[Stored data]

Definition write_file_cb (ctx : WorkspaceContext) (args : string) (w : W) : W * Result string :=
  match parse_obj args with
  | None => (w, fail ParseError "Invalid JSON")
  | Some fs =>
      let path := last_string "path" fs in
      let '(content, has_content) := content_argument fs in
      if is_empty path then (w, fail InvalidConfig "Missing 'path'")
      else if negb has_content then (w, fail InvalidConfig "Missing 'content' (a string)")
      else
        match resolve_path ctx path w with
        | Fail e => (w, Fail e)
        | Ok full =>
            let w := if last_accepted "create_dirs" get_bool fs true then (sys_create_directories (parent_path full) w).1 else w in
            let '(w, r) := sys_write full false (bytes content) w in
            match r with
            | None => (w, fail FilesystemError ("Cannot write: " +:+ full))
            | Some _ => (w, Ok ("wrote " +:+ to_string (Z.of_nat (String.length content)) +:+ " bytes to " +:+ full))
            end
        end
  end.

Definition append_file_cb (ctx : WorkspaceContext) (args : string) (w : W) : W * Result string :=
  with_path ctx args w (λ fs full w,
    let content := last_string "content" fs in
    let w := (sys_create_directories (parent_path full) w).1 in
    let '(w, r) := sys_write full true (bytes content) w in
    match r with
    | None => (w, fail FilesystemError ("Cannot open: " +:+ full))
    | Some _ => (w, Ok ("appended " +:+ to_string (Z.of_nat (String.length content)) +:+ " bytes to " +:+ full))
    end).

(** ** Directories *)

Definition kMaxEntries : nat := 1000.

Definition entry_le (a b : DirEntry) : Prop := key_le (de_name a) (de_name b).

#[global] Instance entry_le_dec (a b : DirEntry) : Decision (entry_le a b).
Proof. unfold entry_le. apply _. Defined.

Definition render_entry (e : DirEntry) : string :=
  "{" +:+ q +:+ "name" +:+ q +:+ ":" +:+ quoted (of_bytes (sanitize_utf8 (bytes (de_name e)))) +:+ "," +:+ q +:+ "type" +:+ q +:+ ":" +:+
  q +:+ (if de_is_dir e then "dir" else "file") +:+ q +:+
  match de_size e with Some n => "," +:+ q +:+ "size" +:+ q +:+ ":" +:+ to_string n | None => "" end +:+ "}".

Definition render_listing (all : list DirEntry) : string :=
  let shown := merge_sort entry_le (take kMaxEntries all) in
  "[" +:+ join_comma (render_entry <$> shown) +:+
  (if Nat.ltb kMaxEntries (length all) then
     ",{" +:+ q +:+ "truncated" +:+ q +:+ ":true," +:+ q +:+ "shown" +:+ q +:+ ":" +:+ to_string (Z.of_nat kMaxEntries) +:+ "}"
   else "") +:+ "]".

Definition list_dir_cb (ctx : WorkspaceContext) (args : string) (w : W) : W * Result string :=
  let path :=
    if is_empty args then ""
    else match parse_obj args with Some fs => last_accepted "path" get_string fs "" | None => "" end in
  match resolve_path ctx (if is_empty path then "." else path) w with
  | Fail e => (w, Fail e)
  | Ok dir =>
      if negb (sys_is_directory dir w) then (w, fail KeyNotFound ("Not a directory: " +:+ dir))
      else (w, Ok (render_listing (sys_list dir w)))
  end.

Definition create_dir_cb (ctx : WorkspaceContext) (args : string) (w : W) : W * Result string :=
  with_path ctx args w (λ _ full w,
    let '(w, err) := sys_create_directories full w in
    match err with
    | Some e => (w, fail FilesystemError ("Failed: " +:+ e))
    | None => (w, Ok ("created " +:+ full))
    end).

Definition at_root (ctx : WorkspaceContext) (path : string) (w : W) : bool :=
  match ctx_workspace_dir ctx with Some ws => is_workspace_root ws path w | None => false end.

Definition delete_path_cb (ctx : WorkspaceContext) (args : string) (w : W) : W * Result string :=
  with_path ctx args w (λ _ full w,
    if at_root ctx full w then (w, fail SandboxViolation "Cannot delete the workspace root directory.")
    else
      let '(w, r) := sys_remove_all full w in
      match r with
      | inl e => (w, fail FilesystemError ("Failed: " +:+ e))
      | inr count => (w, Ok ("deleted " +:+ to_string count +:+ " entries at " +:+ full))
      end).

Definition move_path_cb (ctx : WorkspaceContext) (args : string) (w : W) : W * Result string :=
  match parse_obj args with
  | None => (w, fail ParseError "Invalid JSON")
  | Some fs =>
      let from := last_string "from" fs in
      let to := last_string "to" fs in
      if is_empty from || is_empty to then (w, fail InvalidConfig "Missing 'from' or 'to'")
      else
        match resolve_path ctx from w with
        | Fail e => (w, Fail e)
        | Ok src =>
            match resolve_path ctx to w with
            | Fail e => (w, Fail e)
            | Ok dst =>
                if at_root ctx src w then (w, fail SandboxViolation "Cannot move the workspace root directory.")
                else
                  let w := (sys_create_directories (parent_path dst) w).1 in
                  let '(w, err) := sys_rename src dst w in
                  match err with
                  | Some e => (w, fail FilesystemError ("Failed: " +:+ e))
                  | None => (w, Ok ("moved " +:+ src +:+ " -> " +:+ dst))
                  end
            end
        end
  end.

Definition render_info (type : FileType) (full : string) (size : option Z) : string :=
  "{" +:+ q +:+ "exists" +:+ q +:+ ":true," +:+ q +:+ "type" +:+ q +:+ ":" +:+ q +:+
  match type with Directory => "dir" | RegularFile => "file" | _ => "other" end +:+ q +:+ "," +:+
  q +:+ "path" +:+ q +:+ ":" +:+ quoted full +:+
  match size with Some n => "," +:+ q +:+ "size" +:+ q +:+ ":" +:+ to_string n | None => "" end +:+ "}".

Definition file_info_cb (ctx : WorkspaceContext) (args : string) (w : W) : W * Result string :=
  with_path ctx args w (λ _ full w,
    match sys_status full w with
    | None | Some NotFound => (w, Ok ("{" +:+ q +:+ "exists" +:+ q +:+ ":false}"))
    | Some type =>
        (w, Ok (render_info type full (if bool_decide (type = RegularFile) then sys_file_size full w else None)))
    end).

(** ** run_command *)

Definition clamp_timeout (t : Z) : Z :=
  (let t := if t <? 0 then 30 else t in if 86400 <? t then 86400 else t)%Z.

Definition join_warnings (ws : list string) : string :=
  foldl (λ joined w, joined +:+ (if is_empty joined then "" else " ") +:+ w) "" ws.

Definition bool_text (b : bool) : string := if b then "true" else "false".

Definition render_command (r : CommandResult) : string :=
  "{" +:+ q +:+ "exit_code" +:+ q +:+ ":" +:+ to_string (cr_exit_code r) +:+ "," +:+ q +:+ "timed_out" +:+ q +:+ ":" +:+
  bool_text (cr_timed_out r) +:+ "," +:+ q +:+ "cancelled" +:+ q +:+ ":" +:+ bool_text (cr_cancelled r) +:+ "," +:+
  q +:+ "output" +:+ q +:+ ":" +:+ quoted (of_bytes (sanitize_utf8 (cr_output r))) +:+
  match cr_sandbox_warnings r with
  | [] => ""
  | ws => "," +:+ q +:+ "sandbox_warning" +:+ q +:+ ":" +:+ quoted (join_warnings ws)
  end +:+ "}".

Definition run_command (ws args : string) (sandbox : option SandboxPolicy) (w : W) : W * Result string :=
  match parse_json args with
  | None => (w, fail ParseError "Invalid JSON")
  | Some doc =>
      match get_object doc with
      | None => (w, fail ParseError "Expected object")
      | Some fs =>
          let command := last_string "command" fs in
          let timeout := last_accepted "timeout_seconds" get_i64 fs 30%Z in
          if is_empty command then (w, fail InvalidConfig "Missing 'command'")
          else
            let '(w, proc) := sys_run_shell ws command (clamp_timeout timeout) (32 * 1024) sandbox w in
            match proc with Fail e => (w, Fail e) | Ok r => (w, Ok (render_command r)) end
      end
  end.

Definition set_filesystem (p : SandboxPolicy) (b : bool) : SandboxPolicy :=
  mkSandboxPolicy (sb_enabled p) b (sb_read_only p) (sb_read_write p) (sb_system_paths p) (sb_allow_tmp p) (sb_network p)
    (sb_memory_limit p) (sb_max_processes p) (sb_gpu p).

(** The policy of the sandboxed command. *)
Definition command_policy (ctx : WorkspaceContext) (ws : string) (w : W) : option SandboxPolicy :=
  let p := ctx_command_sandbox ctx in
  if negb (sb_enabled p) then None
  else
    let p := set_filesystem p (sb_filesystem p && ctx_sandbox ctx) in
    Some (if is_empty ws then p
          else set_paths p (sb_read_only p) (sb_read_write p ++ [match sys_absolute ws w with inr a => a | inl _ => ws end])).

Definition run_command_cb (ws args : string) : W → W * Result string := run_command ws args None.

Definition run_command_sandboxed_cb (ctx : WorkspaceContext) (args : string) (w : W) : W * Result string :=
  match ctx_workspace_dir ctx with
  | None => (w, fail InvalidConfig "workspace_dir is null.")
  | Some ws => run_command ws args (command_policy ctx ws w) w
  end.

(** ** The tool set *)

(** A schema, with ' for quotation marks. *)
Definition schema (s : string) : string := of_bytes ((λ c, if bool_decide (c = chr 39) then chr 34 else c) <$> bytes s).

Definition plain_tool (name description parameters : string) (cb : string → W → W * Result string) : Tool W :=
  mkTool name description (schema parameters) (Some (HostCallback cb)) None.

Definition kPathSchema : string := "{'type':'object','properties':{'path':{'type':'string'}},'required':['path']}".

Definition get_filesystem_tools (ctx : WorkspaceContext) : list (Tool W) :=
  [mkTool "read_file"
     ("Read a file. Relative paths are resolved inside workspace_dir. Text files return their text " +:+
      "(use offset/max_bytes to page through large files). Images, audio and video files are " +:+
      "attached to the result so you can look at or listen to them when you support that input.")
     (schema ("{'type':'object','properties':{'path':{'type':'string'},'max_bytes':{'type':'integer','description':" +:+
              "'max bytes to read, default 16384, at most 4194304'},'offset':{'type':'integer','description':" +:+
              "'byte offset to start reading at, default 0'}},'required':['path']}"))
     None (Some (HostParts (read_file_cb ctx)));
   plain_tool "write_file" "Write (overwrite) a file. Parent dirs auto-created by default."
     ("{'type':'object','properties':{'path':{'type':'string'},'content':{'type':'string'},'create_dirs':{'type':'boolean'}}," +:+
      "'required':['path','content']}") (write_file_cb ctx);
   plain_tool "append_file" "Append text to a file. Creates the file if it does not exist."
     "{'type':'object','properties':{'path':{'type':'string'},'content':{'type':'string'}},'required':['path','content']}"
     (append_file_cb ctx);
   plain_tool "list_dir" "List directory contents. Empty path = workspace root. Returns JSON array."
     "{'type':'object','properties':{'path':{'type':'string'}},'required':[]}" (list_dir_cb ctx);
   plain_tool "create_dir" "Create a directory and all parents." kPathSchema (create_dir_cb ctx);
   plain_tool "delete_path" "Delete a file or directory (recursive). Cannot delete workspace root." kPathSchema (delete_path_cb ctx);
   plain_tool "move_path" "Move or rename a file or directory."
     "{'type':'object','properties':{'from':{'type':'string'},'to':{'type':'string'}},'required':['from','to']}" (move_path_cb ctx);
   plain_tool "file_info" "Get metadata for a path. Returns JSON: {exists, type, size, path}." kPathSchema (file_info_cb ctx)].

» **TASK**
Copy the lines above exactly, from the very first through the one containing "Definition append_file_cb (ctx", and include no other line.

» **RESULT OF THE EXERCISE**
Definition write_file_cb (ctx : WorkspaceContext) (args : string) (w : W) : W * Result string :=
  match parse_obj args with
  | None => (w, fail ParseError "Invalid JSON")
  | Some fs =>
      let path := last_string "path" fs in
      let '(content, has_content) := content_argument fs in
      if is_empty path then (w, fail InvalidConfig "Missing 'path'")
      else if negb has_content then (w, fail InvalidConfig "Missing 'content' (a string)")
      else
        match resolve_path ctx path w with
        | Fail e => (w, Fail e)
        | Ok full =>
            let w := if last_accepted "create_dirs" get_bool fs true then (sys_create_directories (parent_path full) w).1 else w in
            let '(w, r) := sys_write full false (bytes content) w in
            match r with
            | None => (w, fail FilesystemError ("Cannot write: " +:+ full))
            | Some _ => (w, Ok ("wrote " +:+ to_string (Z.of_nat (String.length content)) +:+ " bytes to " +:+ full))
            end
        end
  end.

Definition append_file_cb (ctx : WorkspaceContext) (args : string) (w : W) : W * Result string :=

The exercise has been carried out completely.